Department Head: Raymond Blake, PhD

Graduate Co-ordinator:  Phillip Charrier, PhD

Faculty Listing:  http://www.uregina.ca/arts/history/faculty/index.html


Department Description

The Department of History offers graduate work leading to the MA degree. With the approval of the department, MA candidates may undertake research in the areas of Canadian/the Americas, or Europe/World. The resources of the University and Legislative Libraries, the City of Regina Archives, the University of Regina Archives, and the Saskatchewan Archives Board are of particular value to researchers working in the field of Western Canadian History.

The Department of History also offers a Special Case PhD in History.

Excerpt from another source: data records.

(* ===== verification/GoMap.v ===== *)
(** * Sorting, maps and more of [strings]

    [sort.Slice] / [sort.Strings] as an insertion sort, a decoded
    [map[string]any] as a finite map, [strings.TrimSpace] and
    [strings.ToLower].  Bytes are ASCII where a case or a space is looked at. *)

From Stdlib Require Import Ascii.
From Stdlib Require Export Sorting.Sorted.
From S2P Require Import Prelude.
From S2P Require Import GoStd.

Module GoMap.

(** ** Sorting by a strict comparison [less] *)

Section sort.
Context {A : Type} (less : A -> A -> bool).

Fixpoint insert_by (x : A) (l : list A) : list A :=
  match l with
  | [] => [x]
  | y :: l' => if less x y then x :: y :: l' else y :: insert_by x l'
  end.
(** Stable: an element goes behind the ones it is not less than. *)
Definition sort_by (l : list A) : list A := fold_left (fun acc x => insert_by x acc) l [].

Definition in_order (x y : A) : Prop := less y x = false.

Lemma insert_by_perm x l : insert_by x l ≡ₚ x :: l.
Proof.
  induction l as [|y l IH]; simpl; [done|]. destruct (less x y); [done|].
  rewrite IH. by constructor.
Qed.

Lemma sort_by_perm l : sort_by l ≡ₚ l.
Proof.
  unfold sort_by. cut (forall acc, fold_left (fun acc x => insert_by x acc) l acc ≡ₚ acc ++ l).
  { intros H. apply H. }
  induction l as [|x l IH]; intros acc; simpl; [by rewrite app_nil_r|].
  rewrite IH, insert_by_perm. simpl. by rewrite Permutation_middle.
Qed.

Hypothesis less_asym : forall x y, less x y = true -> less y x = false.
Hypothesis less_trans : forall x y z, less y x = false -> less z y = false -> less z x = false.

Lemma insert_by_sorted x l : StronglySorted in_order l -> StronglySorted in_order (insert_by x l).
Proof.
  induction 1 as [|y l Hs IH Hf]; simpl; [repeat constructor|].
  destruct (less x y) eqn:E.
  - constructor; [by constructor|]. constructor; [by apply less_asym|].
    eapply Forall_impl; [exact Hf|]. intros z Hz. unfold in_order in *.
    apply (less_trans x y z); [by apply less_asym | exact Hz].
  - constructor; [exact IH|]. rewrite insert_by_perm. by constructor.
Qed.

Lemma sort_by_sorted l : StronglySorted in_order (sort_by l).
Proof.
  unfold sort_by. cut (forall acc, StronglySorted in_order acc ->
    StronglySorted in_order (fold_left (fun acc x => insert_by x acc) l acc)).
  { intros H. apply H. constructor. }
  induction l as [|x l IH]; intros acc Ha; simpl; [done|]. by apply IH, insert_by_sorted.
Qed.

Lemma sorted_head x l y : StronglySorted in_order (x :: l) -> y ∈ x :: l -> less y x = false.
Proof.
  intros Hs Hy. inversion Hs as [|? ? _ Hf]; subst. apply elem_of_cons in Hy as [->|Hy].
  - destruct (less x x) eqn:E; [|done]. by rewrite (less_asym _ _ E) in E.
  - rewrite Forall_forall in Hf. by apply Hf.
Qed.

(** A sorted list is determined by its elements when no two of them tie. *)
Lemma sorted_unique l k :
  (forall x y, x ∈ l -> y ∈ l -> less x y = false -> less y x = false -> x = y) ->
  StronglySorted in_order l -> StronglySorted in_order k -> l ≡ₚ k -> l = k.
Proof.
  revert k. induction l as [|x l IH]; intros k Htie Hl Hk Hp.
  { symmetry. by apply Permutation_nil_l in Hp. }
  destruct k as [|y k]; [by apply Permutation_sym, Permutation_nil_cons in Hp|].
  inversion Hl as [|? ? Hl' Hfl]; subst. inversion Hk as [|? ? Hk' Hfk]; subst.
  assert (x = y) as ->.
  { assert (Hy : y ∈ x :: l) by (rewrite Hp; apply list_elem_of_here).
    assert (Hx : x ∈ y :: k) by (rewrite <- Hp; apply list_elem_of_here).
    apply Htie; [apply list_elem_of_here | done | by apply (sorted_head y k) | by apply (sorted_head x l)]. }
  f_equal. apply IH; [|done|done|by apply Permutation_cons_inv in Hp].
  intros a b Ha Hb. apply Htie; by apply list_elem_of_further.
Qed.

End sort.

(** [sort.Strings]: byte order. *)
Definition str_less (a b : string) : bool :=
  match String.compare a b with Lt => true | _ => false end.

Lemma str_less_irrefl a : str_less a a = false.
Proof. unfold str_less. pose proof (String.compare_antisym a a). by destruct (String.compare a a). Qed.
Lemma str_less_total a b : a <> b -> str_less a b = false -> str_less b a = true.
Proof.
  intros Hne. unfold str_less. rewrite (String.compare_antisym b a).
  destruct (String.compare a b) eqn:E; simpl; try done. by apply String.compare_eq_iff in E.
Qed.

Lemma str_less_asym a b : str_less a b = true -> str_less b a = false.
Proof. unfold str_less. rewrite (String.compare_antisym b a). by destruct (String.compare a b). Qed.

Lemma compare_le_trans a b c : String.compare a b <> Gt -> String.compare b c <> Gt -> String.compare a c <> Gt.
Proof.
  revert b c. induction a as [|x a IH]; intros [|y b] [|z c]; simpl; try congruence.
  unfold Ascii.compare. destruct (N.compare_spec (Ascii.N_of_ascii x) (Ascii.N_of_ascii y)) as [E1|E1|E1]; try congruence;
  destruct (N.compare_spec (Ascii.N_of_ascii y) (Ascii.N_of_ascii z)) as [E2|E2|E2]; try congruence; intros;
  destruct (N.compare_spec (Ascii.N_of_ascii x) (Ascii.N_of_ascii z)) as [E3|E3|E3]; try congruence; try lia.
  by apply (IH b c).
Qed.

(** Not smaller is transitive. *)
Lemma str_less_trans a b c : str_less b a = false -> str_less c b = false -> str_less c a = false.
Proof.
  unfold str_less. rewrite (String.compare_antisym b a), (String.compare_antisym c b), (String.compare_antisym c a).
  pose proof (compare_le_trans a b c). destruct (String.compare a b), (String.compare b c), (String.compare a c);
    simpl; intros; try congruence; exfalso; intuition congruence.
Qed.

(** ** Decoded maps *)

(** The Go map of a JSON object's members: a later duplicate wins. *)
Definition of_members (l : list (string * json)) : gmap string json :=
  fold_left (fun m kv => <[kv.1 := kv.2]> m) l ∅.

(** ** Strings *)

Definition lower_char (c : Ascii.ascii) : Ascii.ascii :=
  let n := GoStr.code c in
  if (65 <=? n) && (n <=? 90) then Ascii.ascii_of_N (Z.to_N (n + 32)) else c.
Fixpoint ToLower (s : string) : string :=
  match s with EmptyString => EmptyString | String c s' => String (lower_char c) (ToLower s') end.

Fixpoint trim_left (s : string) : string :=
  match s with
  | String c s' => if GoStr.is_space c then trim_left s' else s
  | EmptyString => EmptyString
  end.
(** Without its trailing white space. *)
Fixpoint trim_right (s : string) : string :=
  match s with
  | EmptyString => EmptyString
  | String c s' => if GoStr.all_space s then EmptyString else String c (trim_right s')
  end.
Definition TrimSpace (s : string) : string := trim_left (trim_right s).

(** [strings.TrimSpace(s) == ""]. *)
Definition blank (s : string) : bool := GoStr.all_space s.

Example strings_examples :
  TrimSpace "  a b  " = "a b" /\ ToLower "Ada@Example.TEST" = "ada@example.test" /\ TrimSpace "   " = "".
Proof. by vm_compute. Qed.

End GoMap.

The Special Case PhD may be taken only in fields in which the department has the strength and depth to offer the requisite supervision based upon the specialized knowledge of faculty members.

Admission

Applicants must satisfy the admission requirements of the Faculty of Graduate Studies and Research and additionally have an overall grade point average of 75%.

Application Deadline

Applications and all supporting documentation must be submitted to the Faculty of Graduate Studies and Research by March 31st.


Degree Requirements

Fully-qualified students with a 4-year B.A. will normally be required to complete five courses and a thesis. Fully-qualified students with an Honours B.A. will normally be required to complete four courses and a thesis. The programme would therefore be as follows.

For students with a 4-year B.A.:

Five courses 15 credit hours
  • History 800 or History 815
  • History 900 (3 credit hours over two semesters)      
  • Two 800-level courses in the student's field of specialization*
  • One 800-level course outside the student's field of specialization*
History 901 Thesis Research 15 credit hours
TOTAL 30 credit hours

*Courses may be outside of the History Department

For students with an Honours B.A. (at the discretion of the Supervisory Committee):

Four courses 12 credit hours
  • History 800 or History 815
  • History 900 (3 credit hours over 2 semesters)
  • Two 800-level courses in the student's field of specialization*
History 901 Thesis Research 18 credit hours
TOTAL 30 credit hours

*Courses may be outside of the History Department

The thesis research may be carried out in parallel with the course work.

Candidates for the MA degree in Canadian History may submit their thesis in either French or English.


Course Descriptions

HIST 800 (400) Theories of History (3)
This is a seminar course examining the variety of approaches to the study of history from 1900 to the present. Movements studied include Marxism, the Annales School, Feminist Theory, and Post-Modernism.

HIST 801 Studies in Canadian Intellectual History (3)
Studies in the sources, development and impact of ideas that have shaped Canadian society since Confederation. The course examines the lies and works of thinkers who have enlarged and refined our understanding of nationalism, political ideology, social justice, religion, and, more generally, what it means to be a Canadian.

HIST 803 (403) Studies in Canadian Political History (3)
An analysis of how prime ministers of Canada have envisioned the country, devised and implemented policies, and managed political affairs. Based on a comparative approach, the course is a study in power as it was exercised by such leaders as John Diefenbaker, Lester Pearson, Pierre Trudeau, and Brian Mulroney.

HIST 805 (405) Contemporary Quebec (3)
An analysis of the puzzling, specific and distinct history of Quebec. By examining issues such as language, religion, economic development and politics with special attention to recent history, this course will delve into Quebecois uniqueness and its implications..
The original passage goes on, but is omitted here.